The Government are considering whether the best approach is to opt in to the directive and attempt to negotiate out those aspects that conflict with our domestic regime; or whether the conflict in some areas is sufficiently serious that not opting in at this stage is the better approach. While the directive does not offer direct benefit to the United Kingdom’s domestic regime, tougher legislation and more effective action elsewhere in the EU will help tackle those cross-border criminals who cause harm in the UK, as the European Union Committee said in its report, and for that we are grateful. We believe that it is vital that we get the detail right and we must consider the effect of the directive on our domestic regime and its likely operational impact.

The noble Lord, Lord Hannay, wanted to know whether we would press for mutual recognition to be included in the directive from both conviction and non-conviction-based confiscation.
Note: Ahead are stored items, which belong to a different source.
(** X6.  On an initialized store, after a [put] that returned of an item
    that holds [undefined] nowhere, which the engine gives back as it was
    stored, a [get] of the same collection and key returns the item that
    was put, whatever the options of the two calls, and reads the backend
    once. *)
Theorem put_then_get :
  forall name collections fuel fuel' self target k item options options' w w',
    flag_of hasBeenInitialized self w = true ->
    is_json item = true ->
    put name collections (S fuel) self target k item options w = (Ok tt, w') ->
    (forall o, options' = Some o -> o_properties o <> PropsOther) ->
    json_copy item = item
    /\ exists w'',
         get name collections (S fuel') self target k options' w' = (Ok item, w'')
         /\ w_kv w'' = w_kv w'
         /\ count_if is_kv (performed w' w'') = 1.
Proof.
  intros name collections fuel fuel' self target k item options options' w w' Hf Hj H Ho.
  split; [apply json_copy_is_json; exact Hj|].
  destruct (put_inv_ok _ _ _ _ _ _ _ _ _ _ Hf H) as [collection [Hc [Hk [K Hf']]]].
  eexists. split.
  - apply (get_present name collections fuel' self target collection k item options' w');
      try assumption.
    + apply (normalizeCollection_anywhere _ _ _ _ _ _ Hc).
    + apply (normalizeKey_anywhere _ _ _ _ _ Hk).
  - split; [reflexivity|].
    erewrite performed_app by reflexivity. reflexivity.
Qed.

Lemma put_then_get_witness :
  let w' := snd (put "S" [People] 1 Root (ByName "People") (JStr "u2") ada None
                     initialized_world) in
  fst (get "S" [People] 1 Root (ByName "People") (JStr "u2") None w') = Ok ada.
Proof.
  intros w'.
  destruct (put_then_get "S" [People] 0 0 Root (ByName "People") (JStr "u2") ada
              None None initialized_world w' eq_refl eq_refl eq_refl)
    as [_ [w'' [H _]]].
  - intros o Ho. discriminate Ho.
  - rewrite H. reflexivity.
Defined.

Lemma kv_get_inv_ok : forall k e w v w',
  kv_get k e w = (Ok v, w') ->
  v = kv_lookup (w_kv w) k /\ w' = add_log (EKv (KGet k)) w.
Proof.
  intros k e w v w'. unfold kv_get, bind, log. simpl.
  destruct (kv_lookup (w_kv w) k); [|destruct (default true e)];
    intros H; try discriminate H; injection H as <- <-; split; reflexivity.
Qed.

Lemma kv_delete_present : forall k e w v,
  kv_lookup (w_kv w) k = Some v ->
  kv_delete k e w
  = (Ok true, set_kv (kv_remove (w_kv w) k) (add_log (EKv (KDelete k)) w)).
Proof.
  intros k e w v H. unfold kv_delete, bind, log. simpl. rewrite H. reflexivity.
Qed.

(** The callback of [delete], run to its end. *)
Lemma delete_callback : forall name collection k options w b w',
  (bind (kv_get (makeItemKey name collection k) (o_errorIfMissing options))
     (fun oldItem =>
        if truthy (value_js oldItem)
        then
          bind (kv_delete (makeItemKey name collection k) (o_errorIfMissing options))
            (fun hasBeenDeleted =>
               bind (updateIndexes name collection k (value_js oldItem) JUndefined)
                 (fun _ =>
                    bind (emit (didDeleteItem (c_name collection) k (value_js oldItem)))
                      (fun _ => ret hasBeenDeleted)))
        else ret false)) w = (Ok b, w') ->
  w_root w' = w_root w /\ w_tx w' = w_tx w
  /\ (if b then kv_lookup (w_kv w') (makeItemKey name collection k) = None
      else w_kv w' = w_kv w).
Proof.
  intros name collection k options w b w' H.
  apply bind_inv_ok in H. destruct H as [oldItem [w1 [Hg H]]].
  apply kv_get_inv_ok in Hg. destruct Hg as [-> ->].
  destruct (truthy (value_js (kv_lookup (w_kv w) (makeItemKey name collection k))))
    eqn:T.
  - destruct (kv_lookup (w_kv w) (makeItemKey name collection k)) as [v|] eqn:K;
      [|discriminate T].
    rewrite (bind_ok _ _ _ _ _ _ _
               (kv_delete_present _ _ (add_log (EKv (KGet _)) w) v K)) in H.
    apply bind_inv_ok in H. destruct H as [[] [w2 [Hu H]]].
    rewrite (bind_ok _ _ _ _ _ _ _ (emit_run _ _)) in H. injection H as <- <-.
    apply updateIndexes_inv_ok in Hu. destruct Hu as [Hr [Ht Hk]].
    simpl. rewrite Hr, Ht, Hk. simpl. repeat split. apply kv_lookup_remove_same.
  - injection H as <- <-. repeat split.
Qed.

(** A [get] of an item that the backend does not hold. *)
Lemma get_absent : forall name collections fuel self target collection k options w,
  flag_of hasBeenInitialized self w = true ->
  normalizeCollection collections target w = (Ok collection, w) ->
  normalizeKey k w = (Ok k, w) ->
  (forall o, options = Some o -> o_properties o <> PropsOther) ->
  kv_lookup (w_kv w) (makeItemKey name collection k) = None ->
  fst (get name collections (S fuel) self target k options w)
  = if default true (o_errorIfMissing match options with
                                      | Some o => o
                                      | None => empty_options
                                      end)
    then Throw (Error "Item not found")
    else Ok JUndefined.
Proof.
  intros name collections fuel self target collection k options w Hf Hc Hk Ho K.
  unfold get, Open.get.
  rewrite (bind_ok _ _ _ _ _ _ _ Hc), (bind_ok _ _ _ _ _ _ _ Hk).
  destruct (normalizeOptions_accepts options w Ho) as [o' [Ho' E]].
  rewrite (bind_ok _ _ _ _ _ _ _ Ho').
  rewrite (bind_ok _ _ _ _ _ _ _
             (initializeDocumentStore_idle name collections fuel self w (or_introl Hf))).
  unfold kv_get, bind, log. simpl. rewrite K, E.
  destruct (default true _); reflexivity.
Qed.

(** X7.  On an initialized store, a [delete] that returns [false] has left
    the contents of the backend as they were, and after a [delete] that
    returns [true] the item is gone: a [get] of the same collection and key
    throws 'Item not found', or returns [undefined] when it is called with
    [errorIfMissing: false]. *)
Theorem delete_then_get :
  forall name collections fuel fuel' self target k options options' w b w',
    flag_of hasBeenInitialized self w = true ->
    delete name collections (S fuel) self target k options w = (Ok b, w') ->
    (forall o, options' = Some o -> o_properties o <> PropsOther) ->
    if b
    then fst (get name collections (S fuel') self target k options' w')
         = if default true (o_errorIfMissing match options' with
                                             | Some o => o
                                             | None => empty_options
                                             end)
           then Throw (Error "Item not found")
           else Ok JUndefined
    else w_kv w' = w_kv w.
Proof.
  intros name collections fuel fuel' self target k options options' w b w' Hf H Ho.
  unfold delete, Open.delete in H.
  apply bind_inv_ok in H. destruct H as [collection [w1 [Hc H]]].
  pose proof (pure_inv_ok _ _ _ _ _ (pure_normalizeCollection _ _) Hc) as ->.
  apply bind_inv_ok in H. destruct H as [k' [w1 [Hk H]]].
  pose proof (normalizeKey_anywhere _ _ _ _ w' Hk) as Hk'.
  apply normalizeKey_ok in Hk. destruct Hk as [-> ->].
  apply bind_inv_ok in H. destruct H as [o [w1 [Ho1 H]]].
  pose proof (pure_inv_ok _ _ _ _ _ (pure_normalizeOptions _) Ho1) as ->.
  rewrite (bind_ok _ _ _ _ _ _ _
             (initializeDocumentStore_idle name collections fuel self w (or_introl Hf)))
    in H.
  assert (G : flag_of hasBeenInitialized self w' = true
              /\ (if b then kv_lookup (w_kv w') (makeItemKey name collection k) = None
                  else w_kv w' = w_kv w)).
  { unfold Open.transaction in H. destruct self.
    - change (insideTransaction Root) with false in H. cbv iota in H.
      rewrite (bind_ok _ _ _ _ _ _ _
                 (initializeDocumentStore_idle name collections fuel Root w
                    (or_introl Hf))) in H.
      apply kv_transaction_inv_ok in H. destruct H as [w2 [H ->]].
      apply delete_callback in H. destruct H as [Hr [_ Hb]].
      split; [unfold flag_of in *; simpl; rewrite Hr; exact Hf|].
      destruct b; exact Hb.
    - change (insideTransaction Tx) with true in H. cbv iota in H.
      apply delete_callback in H. destruct H as [Hr [Ht Hb]].
      split; [unfold flag_of in *; rewrite Hr, Ht; exact Hf | exact Hb]. }
  destruct G as [Hf' Hb]. destruct b; [|exact Hb].
  apply (get_absent name collections fuel' self target collection k options' w');
    try assumption.
  apply (normalizeCollection_anywhere _ _ _ _ _ _ Hc).
Qed.

Lemma delete_then_get_witness :
  let w := snd (put "S" [People] 2 Root (ByName "People") (JStr "u1") ada None
                    empty_world) in
  let w' := snd (delete "S" [People] 1 Root (ByName "People") (JStr "u1") None w) in
  fst (get "S" [People] 1 Root (ByName "People") (JStr "u1") None w')
  = Throw (Error "Item not found").
Proof.
  intros w w'.
  apply (delete_then_get "S" [People] 0 0 Root (ByName "People") (JStr "u1") None None
           w true w' eq_refl eq_refl).
  intros o Ho. discriminate Ho.
Defined.

(** ** Deletion under a prefix *)

Lemma In_insert_sorted_iff : forall e x l,
  In e (insert_sorted x l) <-> e = x \/ In e l.
Proof.
  intros e x l. induction l as [|y l IH]; simpl.
  - intuition.
  - destruct (key_leb (fst y) (fst x)); simpl; [rewrite IH|]; intuition.
Qed.

Lemma In_sort_entries_iff : forall e l, In e (sort_entries l) <-> In e l.
Proof.
  intros e l. unfold sort_entries.
  assert (G : forall acc, In e (fold_left (fun acc x => insert_sorted x acc) l acc)
                          <-> In e l \/ In e acc).
  { induction l as [|x l IH]; intros acc; simpl; [intuition|].
    rewrite IH, In_insert_sorted_iff. intuition. }
  rewrite G. simpl. intuition.
Qed.

Lemma length_insert_sorted : forall x l,
  List.length (insert_sorted x l) = S (List.length l).
Proof.
  intros x l. induction l as [|y l IH]; simpl; [reflexivity|].
  destruct (key_leb (fst y) (fst x)); simpl; [rewrite IH|]; reflexivity.
Qed.

Lemma length_sort_entries : forall l, List.length (sort_entries l) = List.length l.
Proof.
  intros l. unfold sort_entries.
  assert (G : forall acc,
            List.length (fold_left (fun acc x => insert_sorted x acc) l acc)
            = List.length l + List.length acc).
  { induction l as [|x l IH]; intros acc; simpl; [reflexivity|].
    rewrite IH, length_insert_sorted. lia. }
  rewrite G. simpl. lia.
Qed.

Lemma within_prefix_only : forall p k,
  within_bounds (prefix_only p) k = has_prefix p k.
Proof. intros p k. unfold within_bounds. simpl. rewrite !andb_true_r. reflexivity. Qed.

Lemma kv_select_prefix_only : forall p s,
  kv_select (prefix_only p) s
  = sort_entries (filter (fun e => has_prefix p (fst e)) s).
Proof.
  intros p s. unfold kv_select. simpl. f_equal.
  apply filter_ext. intros e. apply within_prefix_only.
Qed.

Lemma kv_lookup_In : forall s k v, kv_lookup s k = Some v -> In (k, v) s.
Proof.
  induction s as [|[k0 v0] s IH]; intros k v H; simpl in H; [discriminate H|].
  destruct (key_eqb k0 k) eqn:E.
  - apply key_eqb_eq in E. subst k0. injection H as ->. left. reflexivity.
  - right. apply IH. exact H.
Qed.

Lemma kv_lookup_remove_none : forall s k k',
  kv_lookup s k = None -> kv_lookup (kv_remove s k') k = None.
Proof.
  intros s k k' H. induction s as [|[k0 v0] s IH]; simpl in *; [reflexivity|].
  destruct (key_eqb k0 k) eqn:E0; [discriminate H|].
  destruct (key_eqb k0 k'); simpl; [apply IH; exact H|].
  rewrite E0. apply IH. exact H.
Qed.

Lemma lookup_fold_remove_none : forall (selected : list (key * kvalue)) s k,
  kv_lookup s k = None ->
  kv_lookup (fold_left (fun s e => kv_remove s (fst e)) selected s) k = None.
Proof.
  induction selected as [|e selected IH]; intros s k H; [exact H|].
  simpl. apply IH. apply kv_lookup_remove_none. exact H.
Qed.

Lemma lookup_fold_remove_selected : forall (selected : list (key * kvalue)) s e,
  In e selected ->
  kv_lookup (fold_left (fun s e => kv_remove s (fst e)) selected s) (fst e) = None.
Proof.
  induction selected as [|e0 selected IH]; intros s e Hin; [destruct Hin|].
  simpl. destruct Hin as [-> | Hin].
  - apply lookup_fold_remove_none. apply kv_lookup_remove_same.
  - apply IH. exact Hin.
Qed.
We would like to see effective mutual recognition arrangements for both conviction and non conviction-based confiscation. This aim would be better achieved through separate instruments. The directive is a minimum standards directive; obviously, we will continue to work with our partners to seek further new mutual recognition instruments from the Commission.

None the less, it is certainly our intention to play an active part in the negotiations on this directive, irrespective of whether we opt in or not at the outset: that is, before 15 June, the date to which the noble Lord, Lord Hannay, referred. The United Kingdom’s internationally recognised experience and expertise in asset recovery will help us to achieve an influential position in negotiations. The directive offers us a valuable opportunity to raise the standard of asset recovery legislation in the EU, enhance our co-operation with member states, and increase our powers to recover criminal assets held overseas. I repeat the fact that the expert views of the EU sub-committee will play a very important part in the Government’s thinking as they decide whether to opt into this directive. For that I am very grateful, and again we will take note of everything that has been said.